(** X14. [getSprintStats] throws a [TypeError], and leaves the store as it
    is, when a classification of the sprint is [null] or [undefined], as an
    imported snapshot can hold one: [importState] does not look at the
    classifications. *)
Theorem getSprintStats_null_classification (name : string) (sprints : Store)
  (state : SprintState) :
  Map_get sprints (VStr name) = Some state ->
  In VNull (Map_values (classifications state))
  \/ In VUndefined (Map_values (classifications state)) ->
  getSprintStats name sprints = (Throw TypeError, sprints).
Proof.
  intros Hget Hin. unfold getSprintStats, bind, this_sprints, lift.
  rewrite Hget, (count_priority_throw 1 _ Hin). reflexivity.
Qed.

(** ** Import, sprint by sprint *)

Lemma forEach_app {A : Type} (l1 l2 : list A) (callback : A -> M unit) (s : Store) :
  forEach (l1 ++ l2) callback s =
    match forEach l1 callback s with
    | (Normal _, s') => forEach l2 callback s'
    | (Throw e, s') => (Throw e, s')
    end.
Proof.
  revert s. induction l1 as [|x l1 IH]; intros s; [reflexivity|].
  cbn [app forEach]. unfold bind.
  destruct (callback x s) as [[u | e] s']; [apply IH | reflexivity].
Qed.

Section ImportSteps.

Variable text : Type.
Variable JSON_parse : text -> option jsval.
Variable Date_new : jsval -> completion Date.

(** The import of a sprint leaves the store as it is when it throws. *)
Lemma import_sprint_throw (sprint : jsval) (acc acc' : Store) (e : Error) :
  import_sprint Date_new sprint acc = (Throw e, acc') -> acc' = acc.
Proof.
  unfold import_sprint, bind, lift, this_sprints, set_this_sprints.
  destruct (member sprint "name"); [|intros H; now inversion H].
  destruct (member sprint "workItems"); [|intros H; now inversion H].
  destruct (Map_new _); [|intros H; now inversion H].
  destruct (member sprint "classifications"); [|intros H; now inversion H].
  destruct (Map_new _); [|intros H; now inversion H].
  destruct (member sprint "lastSyncTime"); [|intros H; now inversion H].
  destruct (Date_new _); [|intros H; now inversion H].
  intros H; inversion H.
Qed.
(** X20: the stamp of the new name is the one in the old name.  For a
    name that starts with [DJI_], fourteen digits and an underscore, the
    digits spelling a date and a time that exist, formatting the timestamp
    read from the name gives the last six digits as the time and, as the
    date, the year as a number followed by the four digits of month and
    day; from the year 1000 on that is the first eight digits, before it
    the zeros the year starts with are lost. *)
Theorem dji_name_keeps_its_stamp (ys mos ds hs mis ss rest : string) :
  String.length ys = 4 → String.length mos = 2 → String.length ds = 2 →
  String.length hs = 2 → String.length mis = 2 → String.length ss = 2 →
  Py.all_chars Py.is_digit (ys +:+ mos +:+ ds +:+ hs +:+ mis +:+ ss) = true →
  is_Some (datetime_new (Py.digits_val ys 0) (Py.digits_val mos 0)
             (Py.digits_val ds 0) (Py.digits_val hs 0) (Py.digits_val mis 0)
             (Py.digits_val ss 0) (Some tzlocal)) →
  get_formatted_timestamp <$>
    extract_timestamp_from_filename
      ("DJI_" +:+ ys +:+ mos +:+ ds +:+ hs +:+ mis +:+ ss +:+ "_" +:+ rest)
  = Some (Py.str_int (Py.digits_val ys 0) +:+ mos +:+ ds,
          hs +:+ mis +:+ ss) ∧
  (Py.has_prefix "0" ys = false → Py.str_int (Py.digits_val ys 0) = ys) ∧
  (Py.has_prefix "0" ys = true →
   String.length (Py.str_int (Py.digits_val ys 0)) < 4).
Proof.
  intros Hy Hmo Hd Hh Hmi Hs Hdig [dt Hdt].
  pose proof Hdig as Hall.
  apply all_digits_app in Hdig as [Dy Hdig].
  apply all_digits_app in Hdig as [Dmo Hdig].
  apply all_digits_app in Hdig as [Dd Hdig].
  apply all_digits_app in Hdig as [Dh Hdig].
  apply all_digits_app in Hdig as [Dmi Ds].
  split; [|split].
  - unfold extract_timestamp_from_filename, try_pattern.
    rewrite (dji_pattern_digits ys mos ds hs mis ss rest) by done.
    cbn [mbind option_bind]. unfold local_datetime_of.
    cbn [g1 g2 g3 g4 g5 g6]. rewrite Hdt. cbn [fmap option_fmap option_map].
    apply datetime_new_fields in Hdt as ->.
    unfold get_formatted_timestamp, strftime_Y, strftime_m, strftime_d,
      strftime_H, strftime_M, strftime_S.
    cbn [year month day hour minute second].
    by rewrite !fmt_0d_2_digits.
  - by apply str_int_4_digits.
  - clear Hdt Hall. destruct ys as [|c1 [|c2 [|c3 [|c4 [|c5 s]]]]]; try done.
    cbn [Py.has_prefix]. rewrite andb_true_r. intros Hc.
    apply Ascii.eqb_eq in Hc as <-. cbn [Py.all_chars] in Dy.
    apply andb_true_iff in Dy as [_ H]. apply andb_true_iff in H as [H2 H].
    apply andb_true_iff in H as [H3 H]. apply andb_true_iff in H as [H4 _].
    apply is_digit_cases in H2, H3, H4. cbn [In] in H2, H3, H4.
    repeat match goal with
           | H : _ ∨ _ |- _ => destruct H as [<-|H]
           | H : False |- _ => destruct H
           end; vm_compute; lia.
Qed.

______________________________

### Instructions to follow:
Write out the records exactly, starting at the first line and stopping after the line that contains "forEach (l1 ++".

### Answer to the problem:
(** X14. [getSprintStats] throws a [TypeError], and leaves the store as it
    is, when a classification of the sprint is [null] or [undefined], as an
    imported snapshot can hold one: [importState] does not look at the
    classifications. *)
Theorem getSprintStats_null_classification (name : string) (sprints : Store)
  (state : SprintState) :
  Map_get sprints (VStr name) = Some state ->
  In VNull (Map_values (classifications state))
  \/ In VUndefined (Map_values (classifications state)) ->
  getSprintStats name sprints = (Throw TypeError, sprints).
Proof.
  intros Hget Hin. unfold getSprintStats, bind, this_sprints, lift.
  rewrite Hget, (count_priority_throw 1 _ Hin). reflexivity.
Qed.

(** ** Import, sprint by sprint *)

Lemma forEach_app {A : Type} (l1 l2 : list A) (callback : A -> M unit) (s : Store) :
  forEach (l1 ++ l2) callback s =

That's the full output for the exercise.